Exercise instructions
Repeat exactly the lines below that lie between the line with "Definition set_contacts (cs" and the line with "(** [process.env.JWT_SECRET], read", counting both of those lines as part of the answer.

Supplied information
(** [db.run]: the callback receives [err], or nothing once the statement
    is committed. *)
Definition db_run (fault : bool) (stmt : Db -> SqliteError + Db) (tag : DbWrite)
  : M (option SqliteError) :=
  fun w =>
    if fault then (Some SQLITE_ERROR, w, [])
    else match stmt (db w) with
         | inl e => (Some e, w, [])
         | inr db' =>
             (None, {| db := db'; connectedUsers := connectedUsers w |},
              [Committed tag])
         end.

Definition connectedUsers_get (k : string) : M (option Socket) :=
  fun w => (connectedUsers w !! k, w, []).

Definition connectedUsers_set (k : string) (s : Socket) : M unit :=
  fun w => (tt, {| db := db w; connectedUsers := <[k := s]> (connectedUsers w) |}, []).

Definition connectedUsers_delete (k : string) : M unit :=
  fun w => (tt, {| db := db w; connectedUsers := delete k (connectedUsers w) |}, []).

(** [validator.isLength(str, { min, max })], counting characters. *)
Definition isLength (str : string) (min : nat) (max : option nat) : bool :=
  let len := String.length str in
  (min <=? len)%nat && match max with Some mx => (len <=? mx)%nat | None => true end.

(** [prefix + Math.random().toString(36).substr(2, 9) + Date.now()] *)
Definition generateId (prefix : string) (env : Env) : string :=
  prefix +:+ random36 env +:+ pretty (now_ms env).

(** The database with its contacts table replaced. *)
Definition set_contacts (cs : list ContactRow) (d : Db) : Db :=
  {| users := users d; contacts := cs; messages := messages d;
     pre_keys := pre_keys d; signed_pre_keys := signed_pre_keys d |}.

Definition expiresIn_7d : Z := 7 * 24 * 60 * 60.

Section Server.

Context `{Platform}.

(** [process.env.JWT_SECRET], read once when the server starts. *)
Variable process_env_JWT_SECRET : option string.

Definition JWT_SECRET : string :=
  if truthy_str process_env_JWT_SECRET
  then default "" process_env_JWT_SECRET
  else "your-secret-key-change-in-production".

(** ** Token middleware *)

(** [authHeader && authHeader.split(' ')[1]] *)
Definition bearer_token (authorization : option string) : option string :=
  match authorization with
  | None => None
  | Some authHeader =>
      if truthy_str (Some authHeader) then split_space authHeader !! 1%nat
      else Some authHeader
  end.

Definition authenticateToken (env : Env) (authorization : option string)
    (next : JwtPayload -> M unit) : M unit :=
  let token := bearer_token authorization in
  if negb (truthy_str token) then
    res_status_json 401 (BMessage "Access token required")
  else
    match jwt_verify (default "" token) JWT_SECRET (now_ms env) with
    | inl err => res_status_json 403 (BMessage "Invalid token")
    | inr user => next user
    end.

(** ** [POST /api/auth/register] *)

Definition generateUserId (env : Env) : string := generateId "user_" env.

Definition auth_register (env : Env) (username password : option string) : M unit :=
  if negb (truthy_str username) || negb (truthy_str password) then
    res_status_json 400 (BMessage "Username and password required")
  else
    let username := default "" username in
    let password := default "" password in
    if negb (isLength username 3 (Some 30%nat)) then
      res_status_json 400 (BMessage "Username must be 3-30 characters")
    else if negb (isLength password 6 None) then
      res_status_json 400 (BMessage "Password must be at least 6 characters")
    else
      r ← db_query (db_fault env 0) (fun d => Sql.user_by_username d username);
      match r with
      | inl err => res_status_json 500 (BMessage "Database error")
      | inr (Some user) => res_status_json 400 (BMessage "Username already exists")
      | inr None =>
          let passwordHash := bcrypt_hash password 10 (salt env) in
          let userId := generateUserId env in
          e ← db_run (db_fault env 1)
                (fun d => Sql.insert_user d userId username passwordHash)
                (InsertUser userId);
          match e with
          | Some err => res_status_json 500 (BMessage "Error creating user")
          | None =>
              let token :=
                jwt_sign {| jwt_id := userId; jwt_username := username |}
                  JWT_SECRET (now_ms env) expiresIn_7d in
              res_json (BAuth "User created successfully" token
                          {| ui_id := userId; ui_username := username |})
          end
      end.

(** ** [POST /api/auth/login] *)

Definition auth_login (env : Env) (username password : option string) : M unit :=
  if negb (truthy_str username) || negb (truthy_str password) then
    res_status_json 400 (BMessage "Username and password required")
  else
    let username := default "" username in
    let password := default "" password in
    r ← db_query (db_fault env 0) (fun d => Sql.user_by_username d username);
    match r with
    | inl err => res_status_json 500 (BMessage "Database error")
    | inr None => res_status_json 401 (BMessage "Invalid credentials")
    | inr (Some user) =>
        let isValidPassword := bcrypt_compare password (u_password_hash user) in
        if negb isValidPassword then
          res_status_json 401 (BMessage "Invalid credentials")
        else
          let token :=
            jwt_sign {| jwt_id := u_id user; jwt_username := u_username user |}
              JWT_SECRET (now_ms env) expiresIn_7d in
          res_json (BAuth "Login successful" token
                      {| ui_id := u_id user; ui_username := u_username user |})
    end.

Your response
Definition set_contacts (cs : list ContactRow) (d : Db) : Db :=
  {| users := users d; contacts := cs; messages := messages d;
     pre_keys := pre_keys d; signed_pre_keys := signed_pre_keys d |}.

Definition expiresIn_7d : Z := 7 * 24 * 60 * 60.

Section Server.

Context `{Platform}.

(** [process.env.JWT_SECRET], read once when the server starts. *)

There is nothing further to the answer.